Each New Year, millions of people pick specific aspects of their lives that they wish to improve. Despite the interest, in nearly every case, no meaningful change occurs. One study from Inc.com shows that only 9% of goal-seekers achieve their so-called ‘New Years Resolutions.’
The Western, cultural emphasis on goal-setting and achievement is still dominant. However, the repeated failure of the masses to actually achieve their goals, is a damning indictment on the merits of this approach. It is time for a different way of thinking about achievement and personal progress.
This year, you can join the 9% who actually achieve their New Year’s Resolutions and you can do it with much less stress and much more fun. All you have to do is ditch your attachment to a predefined goal, and replace it with a system that moves you forward.
The SMART Goals Movement
The popular framework that people have used for decades now is the SMART Goal. This is taught in workplaces, business schools, and just about everywhere else. But does it actually work?

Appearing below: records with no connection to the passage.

Lemma WithParams_entries_other (e : Err) (m p : Params) (h : heap) :
  allocated h p ->
  (forall l, p = Some l -> e_params e <> Some l) ->
  entries (WithParams e m h).2 p = entries h p.
Proof.
  intros Ha Hne. destruct p as [l|]; [|done]. simpl in Ha.
  unfold entries.
  by rewrite (proj1 (WithParams_frame e m h l Ha (Hne l eq_refl))).
Qed.

(** X4. Two successive merges compose: for maps [m1] and [m2] of the
    caller, [m2] not being the map [e] holds,
    [e.WithParams(m1).WithParams(m2)] holds the entries of [m2] over those
    of [m1] over those of [e], in the one map object that the first call
    returned; [m2] keeps its entries. *)
Theorem WithParams_twice (e : Err) (m1 m2 : Params) (h : heap) :
  allocated h m2 ->
  (forall l, m2 = Some l -> e_params e <> Some l) ->
  let r1 := WithParams e m1 h in
  let r2 := WithParams r1.1 m2 r1.2 in
  entries r2.2 (e_params r2.1)
  = entries h m2 ∪ (entries h m1 ∪ entries h (e_params e))
  /\ e_params r2.1 = e_params r1.1
  /\ entries r2.2 m2 = entries h m2.
Proof.
  intros Ha Hne r1 r2. subst r2.
  assert (entries r1.2 m2 = entries h m2) as Hm2.
  { by apply WithParams_entries_other. }
  assert (forall l, m2 = Some l -> e_params r1.1 <> Some l) as Hne1.
  { intros l -> Heq. unfold allocated in Ha.
    destruct (WithParams_frame e m1 h l Ha (Hne l eq_refl)) as [_ Hp].
    by apply Hp. }
  assert (allocated r1.2 m2) as Ha1.
  { destruct m2 as [l|]; [|done]. unfold allocated in *. unfold r1.
    by rewrite (proj1 (WithParams_frame e m1 h l Ha (Hne l eq_refl))). }
  split; [|split].
  - rewrite WithParams_entries, Hm2. subst r1.
    by rewrite WithParams_entries.
  - destruct (WithParams_merge e m1 h) as (_ & _ & _ & Hnn & _).
    fold r1 in Hnn. destruct (r1.1) as [slug cause details [l|]]; done.
  - rewrite WithParams_entries_other; done.
Qed.

Lemma WithParams_twice_witness :
  let r1 := WithParams (New (Some SlugInvalid) []) (Some 1%positive) merge_h0 in
  let r2 := WithParams r1.1 (Some 2%positive) r1.2 in
  entries r2.2 (e_params r2.1)
  = entries merge_h0 (Some 2%positive)
    ∪ (entries merge_h0 (Some 1%positive)
       ∪ entries merge_h0 (e_params (New (Some SlugInvalid) [])))
  /\ e_params r2.1 = e_params r1.1
  /\ entries r2.2 (Some 2%positive) = entries merge_h0 (Some 2%positive).
Proof.
  apply (WithParams_twice (New (Some SlugInvalid) [])
           (Some 1%positive) (Some 2%positive) merge_h0).
  - vm_compute. eauto.
  - intros l _. discriminate.
Defined.

Example WithParams_twice_example :
  let r1 := WithParams (New (Some SlugInvalid) []) (Some 1%positive) merge_h0 in
  let r2 := WithParams r1.1 (Some 2%positive) r1.2 in
  map_to_list (entries r2.2 (e_params r2.1)) ≡ₚ [("x", "2"); ("y", "3")]
  /\ entries r2.2 (Some 1%positive) !! "x" = Some "1".
Proof. vm_compute. split; [apply perm_swap || reflexivity | reflexivity]. Qed.

(** ** WithDetails and WithError *)

Lemma details_appended_nonempty (details d : string) :
  details +:+ ": " +:+ d <> "".
Proof. by destruct details. Qed.

(** X6. [e.WithDetails(d)] always puts the separator before [d], also
    when [e] had no details: the new details are never empty, and the
    message is the cause, the old details and [d], each followed by a colon
    and a space; on an [e] without details the message reads
    [cause: : d]. *)
Theorem WithDetails_render (e : Err) (d : string) (c : errval) (s : string) :
  e_error e = Some c ->
  Error c = Returns s ->
  e_details (WithDetails e d) = e_details e +:+ ": " +:+ d
  /\ e_details (WithDetails e d) <> ""
  /\ Err_Error (WithDetails e d)
     = Returns (s +:+ ": " +:+ e_details e +:+ ": " +:+ d)
  /\ (e_details e = "" ->
      Err_Error (WithDetails e d) = Returns (s +:+ ": : " +:+ d)).
Proof.
  destruct e as [slug cause details params]. simpl. intros -> Hs.
  split; [done|]. split; [apply details_appended_nonempty|].
  assert (Err_Error (mkErr slug (Some c) (details +:+ ": " +:+ d) params)
          = Returns (s +:+ ": " +:+ details +:+ ": " +:+ d)) as Hr.
  { unfold Err_Error. simpl. rewrite Hs.
    case_decide as Hd; [|done]. by apply details_appended_nonempty in Hd. }
  split; [exact Hr|]. intros ->. by rewrite Hr.
Qed.

Lemma WithDetails_render_witness :
  e_details (WithDetails (New (Some SlugNotFound) []) "user 42")
  = e_details (New (Some SlugNotFound) []) +:+ ": " +:+ "user 42"
  /\ e_details (WithDetails (New (Some SlugNotFound) []) "user 42") <> ""
  /\ Err_Error (WithDetails (New (Some SlugNotFound) []) "user 42")
     = Returns ("not-found" +:+ ": "
                +:+ e_details (New (Some SlugNotFound) []) +:+ ": " +:+ "user 42")
  /\ (e_details (New (Some SlugNotFound) []) = "" ->
      Err_Error (WithDetails (New (Some SlugNotFound) []) "user 42")
      = Returns ("not-found" +:+ ": : " +:+ "user 42")).
Proof.
  apply (WithDetails_render (New (Some SlugNotFound) []) "user 42"
           SlugNotFound "not-found"); reflexivity.
Defined.

Lemma fmt_w_renders (v : errval) (s : string) :
  Error v = Returns s -> fmt_w (Some v) = s.
Proof.
  intros Hs. destruct v; try discriminate; unfold fmt_w; by rewrite Hs.
Qed.

(** X7. [e.WithError(err)] on an [e] whose cause renders as [s1], with an
    [err] that renders as [s2]: the new cause renders as [s1: s2] and has
    both the old cause and [err] in its unwrap chain, so the message of the
    result starts with [s1: s2]; slug, details and parameter map are those
    of [e]. *)
Theorem WithError_cause (e : Err) (c v : errval) (s1 s2 : string) :
  e_error e = Some c ->
  Error c = Returns s1 ->
  Error v = Returns s2 ->
  exists c',
    e_error (WithError e (Some v)) = Some c'
    /\ Error c' = Returns (s1 +:+ ": " +:+ s2)
    /\ in_chain c' c /\ in_chain c' v
    /\ Err_Error (WithError e (Some v))
       = Returns (if decide (e_details e = "") then s1 +:+ ": " +:+ s2
                  else (s1 +:+ ": " +:+ s2) +:+ ": " +:+ e_details e)
    /\ e_slug (WithError e (Some v)) = e_slug e
    /\ e_details (WithError e (Some v)) = e_details e
    /\ e_params (WithError e (Some v)) = e_params e.
Proof.
  destruct e as [slug cause details params]. simpl. intros -> Hc Hv.
  eexists. split; [reflexivity|].
  unfold fmt_Errorf_w_w. rewrite (fmt_w_renders c s1 Hc), (fmt_w_renders v s2 Hv).
  split; [done|]. split.
  { eapply chain_Unwraps; [left; reflexivity | constructor]. }
  split.
  { eapply chain_Unwraps; [right; left; reflexivity | constructor]. }
  split; [|done]. unfold Err_Error. simpl. by case_decide.
Qed.

Lemma WithError_cause_witness :
  exists c',
    e_error (WithError (New (Some SlugInternal) ["save user"])
               (Some (Leaf "connection refused"))) = Some c'
    /\ Error c' = Returns ("internal-error" +:+ ": " +:+ "connection refused")
    /\ in_chain c' SlugInternal /\ in_chain c' (Leaf "connection refused")
    /\ Err_Error (WithError (New (Some SlugInternal) ["save user"])
                    (Some (Leaf "connection refused")))
       = Returns (if decide (e_details (New (Some SlugInternal) ["save user"]) = "")
                  then "internal-error" +:+ ": " +:+ "connection refused"
                  else ("internal-error" +:+ ": " +:+ "connection refused")
                       +:+ ": " +:+ e_details (New (Some SlugInternal) ["save user"]))
    /\ e_slug (WithError (New (Some SlugInternal) ["save user"])
                 (Some (Leaf "connection refused")))
       = e_slug (New (Some SlugInternal) ["save user"])
    /\ e_details (WithError (New (Some SlugInternal) ["save user"])
                    (Some (Leaf "connection refused")))
       = e_details (New (Some SlugInternal) ["save user"])
    /\ e_params (WithError (New (Some SlugInternal) ["save user"])
                   (Some (Leaf "connection refused")))
       = e_params (New (Some SlugInternal) ["save user"]).
Proof.
  apply (WithError_cause (New (Some SlugInternal) ["save user"])
           SlugInternal (Leaf "connection refused")); reflexivity.
Defined.

(** ** Enrichment, then extraction *)

(** X8. No enrichment changes the classification.  For the [Err] that
    [WithError], [WithDetails] or [WithParams] returns, [SlugFromErr] gives
    the slug of the receiver and [HTTPStatus] the status of the receiver,
    whatever cause is attached (a Typed Error attached by [WithError] is
    not looked at); [DetailFromErr] changes only by [WithDetails], and the
    map [ParamsFromErr] returns only by [WithParams]. *)
Theorem enrich_keeps_classification (op : enrichment) (e : Err) (h : heap)
    (order : list (error * Z)) :
  SlugFromErr (Some (ErrV (enrich op e h).1)) = e_slug e
  /\ HTTPStatus order (Some (ErrV (enrich op e h).1))
     = HTTPStatus order (Some (ErrV e))
  /\ (forall err, op = E_WithError err ->
        DetailFromErr (Some (ErrV (enrich op e h).1)) = e_details e
        /\ ParamsFromErr (Some (ErrV (enrich op e h).1)) = e_params e)
  /\ (forall d, op = E_WithDetails d ->
        ParamsFromErr (Some (ErrV (enrich op e h).1)) = e_params e)
  /\ (forall m, op = E_WithParams m ->
        DetailFromErr (Some (ErrV (enrich op e h).1)) = e_details e).
Proof.
  unfold HTTPStatus, getErr, SlugFromErr, DetailFromErr, ParamsFromErr.
  cbn [errors_As_Err errors_As as_ AssignableTo].
  destruct e as [slug cause details [l|]], op; cbn;
    repeat split; try done; intros ? [=]; done.
Qed.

A corporate consultant by the name of George T. Doran created this concept in 1981. The title of his massively influential paper was “There’s a S.M.A.R.T. Way to Write Management’s Goals and Objectives.”
The ‘SMART’ logic breaks down as follows. According to Doran and his disciples, goals should be:
- Specific – the outcome is clear and not too broadly defined.
- Measurable – a quantifiable indicator of progress is defined.
- Assignable – resources and people who will help on the journey are leveraged.
- Realistic – we should pick goals that are attainable.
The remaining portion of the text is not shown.